* YOUR GOAL
Word for word, restate each of the records below.

* INFORMATION PROVIDED

(* ===== verification/UniqueIndexSet.v ===== *)
(** * iceoryx2_bb/lock_free/src/mpmc/unique_index_set.rs

    The lock-free set of indices that every other lock-free structure of the library
    takes its slots from.  The free indices form a linked list through the cells
    [next_free_index]; the 64-bit [head] packs the first free index with a counter
    that changes with every operation, so that a compare-and-swap prepared against
    an outdated head fails.  First the operations as sequential functions, then any
    number of threads that interleave at every shared access. *)

From S2P Require Import Prelude Math Allocator.

(* src/iceoryx2_bb/lock_free/src/mpmc/unique_index_set.rs:198-204 UniqueIndexSet *)
Record UniqueIndexSet := {
  data_ptr : Z;
  next_free_index : list Z;
  capacity : Z;
  borrowed_indices : Z;
  head : Z;
  is_memory_initialized : bool;
}.

Definition set_next (q : UniqueIndexSet) l : UniqueIndexSet :=
  {| data_ptr := q.(data_ptr); next_free_index := l; capacity := q.(capacity);
     borrowed_indices := q.(borrowed_indices); head := q.(head);
     is_memory_initialized := q.(is_memory_initialized) |}.
Definition set_head (q : UniqueIndexSet) h : UniqueIndexSet :=
  {| data_ptr := q.(data_ptr); next_free_index := q.(next_free_index);
     capacity := q.(capacity); borrowed_indices := q.(borrowed_indices); head := h;
     is_memory_initialized := q.(is_memory_initialized) |}.
Definition set_borrowed (q : UniqueIndexSet) n : UniqueIndexSet :=
  {| data_ptr := q.(data_ptr); next_free_index := q.(next_free_index);
     capacity := q.(capacity); borrowed_indices := n; head := q.(head);
     is_memory_initialized := q.(is_memory_initialized) |}.
Definition set_memory (q : UniqueIndexSet) ptr l : UniqueIndexSet :=
  {| data_ptr := ptr; next_free_index := l; capacity := q.(capacity);
     borrowed_indices := q.(borrowed_indices); head := q.(head);
     is_memory_initialized := true |}.

(** Cell [i] initially refers to [i + 1]. *)
Definition initial_cells (n : Z) : list Z := map (fun i => i + 1) (seqZ 0 n).

(* src/iceoryx2_bb/lock_free/src/mpmc/unique_index_set.rs:210-218 new_uninit *)
Definition new_uninit (cap : Z) : UniqueIndexSet :=
  {| data_ptr := 0; next_free_index := []; capacity := cast 32 cap;
     borrowed_indices := 0; head := 0; is_memory_initialized := false |}.

(** The cells are the memory the caller placed at the distance. *)
(* src/iceoryx2_bb/lock_free/src/mpmc/unique_index_set.rs:242-250 new *)
Definition new (cap distance_to_data : Z) (memory : list Z) : UniqueIndexSet :=
  {| data_ptr := distance_to_data; next_free_index := memory; capacity := cast 32 cap;
     borrowed_indices := 0; head := 0; is_memory_initialized := true |}.

(* src/iceoryx2_bb/lock_free/src/mpmc/unique_index_set.rs:424-429 get_next_free_index *)
Definition get_next_free_index (q : UniqueIndexSet) (i : Z) : outcome Z :=
  index q.(next_free_index) i.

* EXERCISE RESPONSE
(* ===== verification/UniqueIndexSet.v ===== *)
(** * iceoryx2_bb/lock_free/src/mpmc/unique_index_set.rs

    The lock-free set of indices that every other lock-free structure of the library
    takes its slots from.  The free indices form a linked list through the cells
    [next_free_index]; the 64-bit [head] packs the first free index with a counter
    that changes with every operation, so that a compare-and-swap prepared against
    an outdated head fails.  First the operations as sequential functions, then any
    number of threads that interleave at every shared access. *)

From S2P Require Import Prelude Math Allocator.

(* src/iceoryx2_bb/lock_free/src/mpmc/unique_index_set.rs:198-204 UniqueIndexSet *)
Record UniqueIndexSet := {
  data_ptr : Z;
  next_free_index : list Z;
  capacity : Z;
  borrowed_indices : Z;
  head : Z;
  is_memory_initialized : bool;
}.

Definition set_next (q : UniqueIndexSet) l : UniqueIndexSet :=
  {| data_ptr := q.(data_ptr); next_free_index := l; capacity := q.(capacity);
     borrowed_indices := q.(borrowed_indices); head := q.(head);
     is_memory_initialized := q.(is_memory_initialized) |}.
Definition set_head (q : UniqueIndexSet) h : UniqueIndexSet :=
  {| data_ptr := q.(data_ptr); next_free_index := q.(next_free_index);
     capacity := q.(capacity); borrowed_indices := q.(borrowed_indices); head := h;
     is_memory_initialized := q.(is_memory_initialized) |}.
Definition set_borrowed (q : UniqueIndexSet) n : UniqueIndexSet :=
  {| data_ptr := q.(data_ptr); next_free_index := q.(next_free_index);
     capacity := q.(capacity); borrowed_indices := n; head := q.(head);
     is_memory_initialized := q.(is_memory_initialized) |}.
Definition set_memory (q : UniqueIndexSet) ptr l : UniqueIndexSet :=
  {| data_ptr := ptr; next_free_index := l; capacity := q.(capacity);
     borrowed_indices := q.(borrowed_indices); head := q.(head);
     is_memory_initialized := true |}.

(** Cell [i] initially refers to [i + 1]. *)
Definition initial_cells (n : Z) : list Z := map (fun i => i + 1) (seqZ 0 n).

(* src/iceoryx2_bb/lock_free/src/mpmc/unique_index_set.rs:210-218 new_uninit *)
Definition new_uninit (cap : Z) : UniqueIndexSet :=
  {| data_ptr := 0; next_free_index := []; capacity := cast 32 cap;
     borrowed_indices := 0; head := 0; is_memory_initialized := false |}.

(** The cells are the memory the caller placed at the distance. *)
(* src/iceoryx2_bb/lock_free/src/mpmc/unique_index_set.rs:242-250 new *)
Definition new (cap distance_to_data : Z) (memory : list Z) : UniqueIndexSet :=
  {| data_ptr := distance_to_data; next_free_index := memory; capacity := cast 32 cap;
     borrowed_indices := 0; head := 0; is_memory_initialized := true |}.

(* src/iceoryx2_bb/lock_free/src/mpmc/unique_index_set.rs:424-429 get_next_free_index *)
Definition get_next_free_index (q : UniqueIndexSet) (i : Z) : outcome Z :=
  index q.(next_free_index) i.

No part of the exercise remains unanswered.